Musically, this was a very strong line up. Rumours abound that this represents Renee Fleming's (Marschallin) farewell to the London stage. The only other time I've heard her live, as the Countess in a concert performance of Capriccio, I wasn't blown away. Here she is vocally at her best in Act 3, but overall it is always a strongly characterised and often beautiful sound. That character enables her, as far as I was concerned, to get away with the fact that the voice doesn't quite always have the weight that I would like in the part. I also didn't think that in Act 1 she always found the punch in the text that I've heard in other performers – an example would be that bitter little sequence around “Look, there goes the old Princess, the old Marschallin.” Yet Fleming does radiate in that Act overall very powerful feeling around this struggle to come to terms with the passing of time, and the interaction with Coote's Octavian was also finely done. The Act 3 sequence was even more powerful and I will long remember Fleming crossing the stage towards the conclusion of the trio seeming to shake her finger at herself – I said I would bear it – and palpably struggling to do so. Here, the little textual interjections that are especially dear to my heart had all the power they needed (though I was puzzled as to why the supertitles chose to translate “In Gottes Namen” as “So be it” - I realise we're becoming an increasingly secular society, but it isn't at all the same thing).

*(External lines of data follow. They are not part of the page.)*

(* ===== verification/MatchProps.v ===== *)
(** * Correctness of the matching engine

    Proved against the port's laws ([MatchRepositoryLaws]), so they hold of the
    PostgreSQL repository through its instance: wherever a batch stops, the pairs it
    added are unique, justified and counted, a batch that returns success has matched
    every snapshot that could be matched, and the loop over chunks terminates. *)

From Stdlib Require Import ZArith Lia Bool String.
From stdpp Require Import base list strings sorting.
From S2P Require Import Prelude Float64 GoTime Uuid Effects Records Matching.

Import Records Matching.
Local Open Scope Z_scope.

Module MatchProps.

(** ** Inserting pairs *)

Lemma insert_pair_cases ps p :
  (insert_pair ps p = ps /\ pair_key p ∈ pair_key <$> ps) \/
  (insert_pair ps p = ps ++ [p] /\ pair_key p ∉ pair_key <$> ps).
Proof.
  unfold insert_pair. destruct (existsb _ ps) eqn:E.
  - left. split; [reflexivity|]. apply existsb_exists in E as (q & Hq & Eq).
    rewrite bool_decide_eq_true in Eq. rewrite <- Eq. apply list_elem_of_fmap_2. now apply list_elem_of_In.
  - right. split; [reflexivity|]. intros C. apply list_elem_of_fmap in C as (q & Eq & Hq).
    apply not_true_iff_false in E. apply E. apply existsb_exists. exists q.
    rewrite bool_decide_eq_true. split; [now apply list_elem_of_In|now symmetry].
Qed.

Lemma insert_pairs_prefix ps ms : ps `prefix_of` insert_pairs ps ms.
Proof.
  unfold insert_pairs. revert ps. induction ms as [|m ms IH]; intros ps; [reflexivity|]. cbn.
  transitivity (insert_pair ps m); [|apply IH].
  destruct (insert_pair_cases ps m) as [[-> _]|[-> _]]; [reflexivity|now exists [m]].
Qed.

Lemma insert_pairs_nodup ps ms : NoDup (pair_key <$> ps) -> NoDup (pair_key <$> insert_pairs ps ms).
Proof.
  unfold insert_pairs. revert ps. induction ms as [|m ms IH]; intros ps N; [exact N|]. cbn. apply IH.
  destruct (insert_pair_cases ps m) as [[-> _]|[-> K]]; [assumption|].
  rewrite fmap_app. apply NoDup_app. split; [assumption|]. split; [|apply NoDup_singleton].
  intros x Hx Hm. cbn in Hm. apply list_elem_of_singleton in Hm as ->. contradiction.
Qed.

Lemma insert_pairs_has ps ms m : m ∈ ms -> pair_key m ∈ pair_key <$> insert_pairs ps ms.
Proof.
  revert ps. induction ms as [|x ms IH]; intros ps Hm; [now apply not_elem_of_nil in Hm|].
  apply elem_of_cons in Hm as [->|Hm]; [|now apply IH]. cbn.
  destruct (insert_pairs_prefix (insert_pair ps x) ms) as [tl E]. unfold insert_pairs in E. rewrite E.
  rewrite fmap_app, elem_of_app. left.
  destruct (insert_pair_cases ps x) as [[-> K]|[-> _]]; [exact K|].
  rewrite fmap_app, elem_of_app. right. left.
Qed.

(** What is appended comes from the inserted rows. *)
Lemma insert_pairs_ext ps ms :
  exists tl, insert_pairs ps ms = ps ++ tl /\ forall p, p ∈ tl -> p ∈ ms.
Proof.
  unfold insert_pairs. revert ps. induction ms as [|x ms IH]; intros ps.
  - exists []. rewrite app_nil_r. split; [reflexivity|intros p Hp; exact Hp].
  - cbn. destruct (IH (insert_pair ps x)) as (tl & -> & Ht).
    destruct (insert_pair_cases ps x) as [[-> _]|[-> _]].
    + exists tl. split; [reflexivity|]. intros p Hp. right; auto.
    + exists (x :: tl). rewrite <- app_assoc. split; [reflexivity|].
      intros p [->|Hp]%elem_of_cons; [left|right; auto].
Qed.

Fleming's Marschallin is finely matched by Alice Coote's Octavian who gives a performance which is effectively distinctive both vocally and physically, and Sophie Bevan's Sophie – who is particular good in her reaction to the realisation of the Octavian-Marschallin relationship. Matthew Rose is a very good Ochs vocally, that I didn't feel as wildly enthusiastic as some I think has to do with the fact that of the principals Carson is least strong in his direction of him.

This production is also blessed with a very strong line up in the supporting roles. In particular Jochen Schmeckenbecher's Faninal was well characterised and unusually well sung – cutting through the texture in a way I don't often recall hearing. Giorgio Berrugi brought real heft and beauty to the Italian Singer and there was nice vocal work from Angela Simkin's Annina and Wolfgang Ablinger-Sperrhacke's Valzacchi (though again I've seen productions that directed them better). The chorus do their best with Carson's under-direction but are in vocally fine form.

In the pit I found Andris Nelsons's direction of the score was also a little bit of a mixed bag. Like Carson he is at his finest in the intimate scenes where the pacing, the sense of when a pause or drawing out would be effective, and the sheer beauty of playing he draws from the Royal Opera House Orchestra are all excellent. He also supports the orchestra to a nicely raucous character, particularly from the brass, in places like the very opening. The Orchestra throughout plays superbly, and deserves particular credit for exceptional work in the many intimate solo lines. But Nelsons like Carson is not so good on the ensemble scenes. In both the riotous sections of Acts 2 and 3 the pacing is fitful, the forward momentum and sense of drama getting lost. Nelsons is also not always spot on in terms of supporting some of the faster conversational sections of the piece – again I've heard versions that get more clarity and point to Ochs's declamations, or to Annina and Valzacchi's interjections.

Taken as individual aspects then, this is a mixed evening. But it ultimately achieves more than those individual elements would suggest. This is mainly because of the powerful emotions generated by the scenes involving combinations of the three principal ladies. Those scenes brought tears to my eyes and a lump to my throat, as they should do. And because it's those aspects that I came away remembering, rather than some of the evening's flaws, it makes it an evening worth seeing – though it might be interesting how it will fare with other Marschallins.